Biliary atresia (BA) remains the leading cause of pediatric liver transplantation and a frequent cause of cholestasis in newborns. A recent review (AG Feldman, CL Mack. JPGN 2015; 61: 167-75) provides a helpful update. The article begins with a review on pathogenesis, though this remains unknown and continues to be an area of speculation.
The section on evaluation includes a suggested diagnostic algorithm for neonatal cholestasis. In short, for a 2 week old with jaundice , the authors recommend (STEP 1) fractionating the bilirubin. The infant is considered cholestasis if the direct bilirubin is ≥1 mg/dL (if total bilirubin is <5 mg/dL) or if direct bilirubin ≥20% of total bilirubin (if total bilirubin is >5 mg/dL).
Among cholestatic infants, the authors recommend (STEP 2) next checking ultrasound and alpha-one antitrypsin (A1AT) (level & phenotype). The text implies that the authors would check a GGTP. While this is not in their algorithm, many would suggest checking urine reducing substances, coags, serum glucose, and consideration of sepsis evaluation; these tests can identify issues that are more urgent than identifying biliary atresia.
STEP 3: If U/S and A1AT, are not diagnostic, consider urine culture, urine reducing substances, urine succinylacetone, and additional infectious studies.

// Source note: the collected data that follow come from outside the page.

(** A synchronous task is finished by the time it first yields. *)
Lemma advance_synchronous {A} w (t : Task A) s :
  synchronous t →
  advance w t s = (settled (run w t s).1, (run w t s).2).
Proof.
  intros Ht. revert s.
  induction Ht as [r|e| |k Hk IH|f t Ht IH|q k Hq Hk IH]; intros s; simpl;
    rewrite ?Hq; auto.
Qed.

(** Proving [queries_in] by following the structure of a task. *)
Ltac queries_step :=
  match goal with
  | |- queries_in _ (_ ≫= _) => apply queries_in_bind
  | |- queries_in _ (try_catch _ _) => apply queries_in_try_catch
  | |- queries_in _ (match ?x with _ => _ end) => destruct x
  | |- queries_in _ (if ?x then _ else _) => destruct x
  | |- queries_in _ (call _) => apply qi_Call
  | |- queries_in _ (log _ _ _) => apply qi_Call
  | |- queries_in _ (modify _) => apply qi_Modify
  | |- queries_in _ read => apply qi_Read
  | |- queries_in _ (Ret _) => apply qi_Ret
  | |- queries_in _ (Throw _) => apply qi_Throw
  | |- queries_in _ Stall => apply qi_Stall
  | |- ∀ _, _ => intro
  end.

Ltac queries := repeat queries_step; try done.

(** ** The registry *)

Lemma run_get w p s :
  run w (ProjectRegistry.get p) s = (Resolved (registry (mem s) !! p), s).
Proof. reflexivity. Qed.

Lemma run_update_None w p u s :
  registry (mem s) !! p = None →
  run w (ProjectRegistry.update p u) s = (Resolved None, s).
Proof.
  intros H. unfold ProjectRegistry.update.
  rewrite run_bind, run_read. cbn beta iota. by rewrite H.
Qed.

Lemma run_update_Some w p u s e :
  registry (mem s) !! p = Some e →
  run w (ProjectRegistry.update p u) s =
  (Resolved (Some (merge_updates e u (clock s))),
   with_mem (set_registry (insert p (merge_updates e u (clock s))))
     (after_call w s DateNow)).
Proof.
  intros H. unfold ProjectRegistry.update.
  rewrite run_bind, run_read. cbn beta iota. rewrite H.
  rewrite run_bind. unfold call; cbn [run].
  by rewrite run_bind, run_modify.
Qed.

Lemma run_add w p entry s :
  run w (ProjectRegistry.add p entry) s =
  (Resolved (ProjectRegistry.stamp entry (clock s)),
   with_mem (set_registry (insert p (ProjectRegistry.stamp entry (clock s))))
     (after_call w s DateNow)).
Proof.
  unfold ProjectRegistry.add.
  rewrite run_bind. unfold call; cbn [run].
  by rewrite run_bind, run_modify.
Qed.

Lemma run_remove w p s :
  run w (ProjectRegistry.remove p) s =
  match registry (mem s) !! p with
  | Some _ => (Resolved true, with_mem (set_registry (delete p)) s)
  | None => (Resolved false, s)
  end.
Proof.
  unfold ProjectRegistry.remove.
  rewrite run_bind, run_read. cbn beta iota.
  destruct (registry (mem s) !! p); [|done].
  by rewrite run_bind, run_modify.
Qed.

Lemma get_queries P p : queries_in P (ProjectRegistry.get p).
Proof. unfold ProjectRegistry.get. queries. Qed.

Lemma update_queries (P : Query -> Prop) p u :
  P DateNow → queries_in P (ProjectRegistry.update p u).
Proof. intros ?. unfold ProjectRegistry.update. queries. Qed.

Lemma add_queries (P : Query -> Prop) p e :
  P DateNow → queries_in P (ProjectRegistry.add p e).
Proof. intros ?. unfold ProjectRegistry.add. queries. Qed.

Lemma remove_queries P p : queries_in P (ProjectRegistry.remove p).
Proof. unfold ProjectRegistry.remove. queries. Qed.

(** ** Stopping a server *)

Lemma process_kill_run w target sig s :
  run w (process_kill target sig) s =
  (match reply w s (ProcessKill target sig) with
   | KillDelivered => Resolved tt
   | KillThrows => Rejected KillFailed
   end, after_call w s (ProcessKill target sig)).
Proof.
  unfold process_kill. rewrite run_bind. unfold call; cbn [run].
  by destruct (reply w s (ProcessKill target sig)).
Qed.

Lemma getAttachProcessPIDs_run w port s :
  ∃ pids s', run w (getAttachProcessPIDs port) s = (Resolved pids, s')
             ∧ mem s' = mem s.
Proof.
  unfold getAttachProcessPIDs.
  rewrite run_try_catch, run_bind. unfold call; cbn [run].
  destruct (reply w s ExecPs) as [out|]; cbn [run].
  - by eexists _, _.
  - rewrite run_bind, run_log. cbn [run]. by eexists _, _.
Qed.

Lemma kill_each_run w port pids s :
  ∃ s', run w (kill_each port pids) s = (Resolved tt, s') ∧ mem s' = mem s.
Proof.
  revert s. induction pids as [|p rest IH]; intros s; [by exists s|].
  cbn [kill_each].
  rewrite run_bind, run_try_catch, run_bind, process_kill_run.
  destruct (reply w s (ProcessKill p SIGTERM)); rewrite run_log;
    match goal with |- context [run w (kill_each port rest) ?s1] =>
      destruct (IH s1) as (s' & -> & Hmem) end;
    by exists s'.
Qed.
(** * HealthNexus backend: appointment lifecycle, cache layer, index maintenance

    A shallow embedding of
    - [backend/src/models/Appointment.js] (status machine, eligibility
      predicates, cost computation, pre-save hook),
    - [backend/src/utils/cache.js] (the [CacheService] wrapper around Redis),
    - the cache middleware module (read-through cache, invalidation, rate
      limiting), and
    - [backend/src/utils/dbOptimization.js] (idempotent index creation).

    Conventions.  A JavaScript method that mutates [this] becomes a function
    returning its completion together with the object afterwards.  Dates are
    their [getTime()] value, an integer number of milliseconds.  Numbers are
    whole numbers, added and subtracted exactly, which is the arithmetic of
    JavaScript as long as operands and results are safe integers (at most
    2^53 - 1 either way); fractional amounts and the rounding of binary
    floating point are outside the model, and the theorems on sums state the
    range they hold in.  Divisions of the source are carried out in [Q]. *)

From Stdlib Require Import ZArith QArith Qround String Ascii List Bool Lia.
From Stdlib Require Import DecimalString DecimalZ DecimalN DecimalFacts DecimalPos.
From stdpp Require Import gmap strings list.
Import ListNotations.

Local Open Scope string_scope.
Local Open Scope Z_scope.
Local Set Warnings "-register-all".

(** ** JavaScript primitives shared by the modules *)

Module Js.

(** An exception value: [name] is the constructor ([Error], [TypeError],
    [MongoServerError], ...); [code] and [codeName] are set by the MongoDB
    driver only. *)
Record JsError := mkError {
  err_name : string;
  err_code : option Z;
  err_codeName : option string;
  err_message : string
}.

Definition Error (msg : string) : JsError := mkError "Error" None None msg.
Definition TypeError (msg : string) : JsError := mkError "TypeError" None None msg.

(** How a call ends: with a value, or by throwing (for an [async] function:
    the promise resolves, or rejects). *)
Inductive Completion (A : Type) : Type :=
| Normal (a : A)
| Throw (e : JsError).
Arguments Normal {A} a.
Arguments Throw {A} e.

(** An effectful call: it runs on a state, ends in a completion and leaves
    a state.  An [await] is a bind: the modelled calls run one after the
    other. *)
Definition M (S A : Type) : Type := S -> Completion A * S.

Definition ret {S A : Type} (a : A) : M S A := fun s => (Normal a, s).

Definition throw {S A : Type} (e : JsError) : M S A := fun s => (Throw e, s).

Definition bind {S A B : Type} (m : M S A) (k : A -> M S B) : M S B :=
  fun s =>
    match m s with
    | (Normal a, s') => k a s'
    | (Throw e, s') => (Throw e, s')
    end.

(** [try { body } catch (error) { handler(error) }] *)
Definition try_catch {S A : Type} (body : M S A) (handler : JsError -> M S A) : M S A :=
  fun s =>
    match body s with
    | (Normal a, s') => (Normal a, s')
    | (Throw e, s') => handler e s'
    end.

(** A pure call that may throw. *)
Definition lift {S A : Type} (c : Completion A) : M S A := fun s => (c, s).

(** [for (const x of l) { await f(x) }] *)
Fixpoint for_each {S A : Type} (l : list A) (f : A -> M S unit) : M S unit :=
  match l with
  | [] => ret tt
  | x :: rest => bind (f x) (fun _ => for_each rest f)
  end.

(** A Number: a whole number, or [NaN]. *)
Inductive Num : Type :=
| Fin (z : Z)
| NaN.

(** [Number.isSafeInteger], on a whole number: at most 2^53 - 1 either way. *)
Definition isSafeInteger (z : Z) : bool :=
  (- 9007199254740991 <=? z) && (z <=? 9007199254740991).

(** [a + b] and [a - b], exact: the sum and the difference of JavaScript
    when the operands and the result are safe integers. *)
Definition num_add (a b : Num) : Num :=
  match a, b with
  | Fin x, Fin y => Fin (x + y)
  | _, _ => NaN
  end.

Definition num_sub (a b : Num) : Num :=
  match a, b with
  | Fin x, Fin y => Fin (x - y)
  | _, _ => NaN
  end.

(** [ToNumber] of a property that may be [undefined]: [undefined] gives [NaN]. *)
Definition toNumber (o : option Z) : Num :=
  match o with
  | Some z => Fin z
  | None => NaN
  end.

(** [Math.round]: the nearest integer, a tie going up. *)
Definition Math_round (q : Q) : Z := Qfloor (q + (1 # 2)).

(** [array.includes(x)] on an array of strings. *)
Definition includes (l : list string) (x : string) : bool :=
  existsb (String.eqb x) l.

(** [object[key]] on an object literal given as its entries; [None] is
    [undefined]. *)
Fixpoint prop_get {A : Type} (entries : list (string * A)) (key : string) : option A :=
  match entries with
  | [] => None
  | (k, v) :: rest => if String.eqb k key then Some v else prop_get rest key
  end.

End Js.

Declare Scope js_scope.
Delimit Scope js_scope with js.
Notation "'await' x <- m ;; k" := (Js.bind m (fun x => k))
  (at level 10, x name, m at level 99, k at level 200) : js_scope.
Notation "'exec' m ;; k" := (Js.bind m (fun _ => k))
  (at level 10, m at level 99, k at level 200) : js_scope.

(** ** The appointment document ([models/Appointment.js]) *)

Module Appointment.
Import Js.

(** An entry of [cost.additionalCharges]; the schema gives [amount] no
    default, so it may be missing. *)
Record Charge := mkCharge {
  description : string;
  amount : option Z
}.

Record Cost := mkCost {
  basePrice : Z;
  additionalCharges : list Charge;
  totalAmount : Num;
  insuranceCovered : Z;
  patientPayment : Num
}.

Record Consultation := mkConsultation {
  startTime : option Z;
  endTime : option Z;
  actualDuration : option Z
}.

(** The fields of the document that the modelled methods read or write,
    with the paths set since the last write, which Mongoose tracks as
    modified. *)
Record Appointment := mkAppointment {
  appointmentDateTime : Z;
  status : string;
  cost : Cost;
  consultation : Consultation;
  modifiedPaths : list string
}.

(** The [enum] of the [status] path. *)
Definition status_enum : list string :=
  ["scheduled"; "confirmed"; "in-progress"; "completed"; "canceled"; "no-show"; "rescheduled"].

(** Assignments to a path: the value is stored and the path marked. *)
Definition markModified (path : string) (this : Appointment) : Appointment :=
  mkAppointment (appointmentDateTime this) (status this) (cost this)
                (consultation this) (path :: modifiedPaths this).

Definition set_status (s : string) (this : Appointment) : Appointment :=
  markModified "status"
    (mkAppointment (appointmentDateTime this) s (cost this)
                   (consultation this) (modifiedPaths this)).

(** Assignments to a path of type [Number] go through Mongoose's cast.
    [NaN] does not cast: the assignment is refused, the path keeps the value
    it had and is not marked (Mongoose records a cast error on the document,
    which the record does not carry). *)
Definition set_totalAmount (n : Num) (this : Appointment) : Appointment :=
  match n with
  | Fin _ =>
      let c := cost this in
      markModified "cost.totalAmount"
        (mkAppointment (appointmentDateTime this) (status this)
           (mkCost (basePrice c) (additionalCharges c) n (insuranceCovered c)
                   (patientPayment c))
           (consultation this) (modifiedPaths this))
  | NaN => this
  end.

Definition set_patientPayment (n : Num) (this : Appointment) : Appointment :=
  match n with
  | Fin _ =>
      let c := cost this in
      markModified "cost.patientPayment"
        (mkAppointment (appointmentDateTime this) (status this)
           (mkCost (basePrice c) (additionalCharges c) (totalAmount c)
                   (insuranceCovered c) n)
           (consultation this) (modifiedPaths this))
  | NaN => this
  end.

Definition set_startTime (t : Z) (this : Appointment) : Appointment :=
  let k := consultation this in
  markModified "consultation.startTime"
    (mkAppointment (appointmentDateTime this) (status this) (cost this)
       (mkConsultation (Some t) (endTime k) (actualDuration k))
       (modifiedPaths this)).

Definition set_endTime (t : Z) (this : Appointment) : Appointment :=
  let k := consultation this in
  markModified "consultation.endTime"
    (mkAppointment (appointmentDateTime this) (status this) (cost this)
       (mkConsultation (startTime k) (Some t) (actualDuration k))
       (modifiedPaths this)).

Definition set_actualDuration (d : Z) (this : Appointment) : Appointment :=
  let k := consultation this in
  markModified "consultation.actualDuration"
    (mkAppointment (appointmentDateTime this) (status this) (cost this)
       (mkConsultation (startTime k) (endTime k) (Some d))
       (modifiedPaths this)).

(** [path] is [above] or a path under it. *)
Definition under (above path : string) : bool :=
  String.eqb path above || String.prefix (above ++ ".") path.

(** [this.isModified(path)]: the path was set, or one above it, or one
    under it. *)
Definition isModified (this : Appointment) (path : string) : bool :=
  existsb (fun direct => under direct path || under path direct) (modifiedPaths this).

(** [canBeCanceled]; [now] is the value of [new Date()]. *)
Definition canBeCanceled (now : Z) (this : Appointment) : bool :=
  let appointmentTime := appointmentDateTime this in
  let timeDifference := appointmentTime - now in
  let hoursUntilAppointment := ((timeDifference # 1) / ((1000 * 3600) # 1))%Q in
  Qle_bool (24 # 1) hoursUntilAppointment
  && includes ["scheduled"; "confirmed"] (status this).

(** [canBeRescheduled] *)
Definition canBeRescheduled (now : Z) (this : Appointment) : bool :=
  let appointmentTime := appointmentDateTime this in
  let timeDifference := appointmentTime - now in
  let hoursUntilAppointment := ((timeDifference # 1) / ((1000 * 3600) # 1))%Q in
  Qle_bool (2 # 1) hoursUntilAppointment
  && includes ["scheduled"; "confirmed"] (status this).

(** [calculateTotalCost]: the returned total and the document afterwards. *)
Definition calculateTotalCost (this : Appointment) : Num * Appointment :=
  let total :=
    fold_left (fun total charge => num_add total (toNumber (amount charge)))
              (additionalCharges (cost this))
              (Fin (basePrice (cost this))) in
  let this1 := set_totalAmount total this in
  let this2 :=
    set_patientPayment (num_sub total (Fin (insuranceCovered (cost this1)))) this1 in
  (total, this2).

(** The [pre('save')] hook. *)
Definition pre_save (this : Appointment) : Appointment :=
  if isModified this "cost.basePrice"
     || isModified this "cost.additionalCharges"
     || isModified this "cost.insuranceCovered"
  then snd (calculateTotalCost this)
  else this.

(** The validator [min: [0, message]] of a [Number] path, on the value the
    path holds. *)
Definition min_zero (n : Num) : bool :=
  match n with
  | Fin z => 0 <=? z
  | NaN => false
  end.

STEP 4: Proceed with liver biopsy. If findings of biliary atresia (eg. bile plugs, bile duct proliferation, portal fibrosis), proceed with intraoperative cholangiogram.
Other points:
- “It is rare for an infant with BA to have a GGTP level <200 U/L.” If low GGTP, consider PFIC, inborn error of bile acid metabolism, and panhypopituitarism.
- Extensive differential diagnosis table given ((Table 1)
- “Late diagnosis of BA remains a problem in the United States. The average age of HPE [hepatoportoenterostomy] is 61 days and 44% of patients still undergo HPE after 60 days of life.” The authors indicate a goal for HPE of taking place at <45 days of life.
- Successful HPE can occur even with late diagnosis. 10% to 20% of children who undergo HPE after 100 to 120 days of life still have success in restoring bile flow.”
- Early/successful HPE is helpful in increasing 10-year transplant-free rate. Early on, 3 months after HPE, those with a total bilirubin <2 mg/dL compared with those with a total bilirubin of >6 mg/dL have a much lower likelihood of liver transplantation by 2 years of age: 84% vs. 16%.
- Recommends checking a pulse oximetry at routine followup visits following HPE to look for the possibility of hepatopulmonary syndrome.
- The article reviews complications including ascites, portal hypertension/GI bleeding, cholangitis, malignancy, and hepatopulmonary syndrome/portopulmonary hypertension.
- Outcomes: With HPE, “up to two-thirds of patients with BA have short-term clearance of jaundice.” Yet, “80% of patients with biliary atresia will require liver transplantation during childhood.”
Also noted:
“Biliary Atresia is Associated with Hypertension” JPGN 2015; 61: 182-86.
“Pathogenesis of biliary atresia: defining biology to understand clinical phenotypes” A Asai, A Miethke, JA Bezerra. Nat Rev Gastroenterol Hepatol 2015; 12: 343-52. This review provides in-depth review examines more precise phenotyping, influencing factors (eg. cytomegalovirus), and potential mechanisms.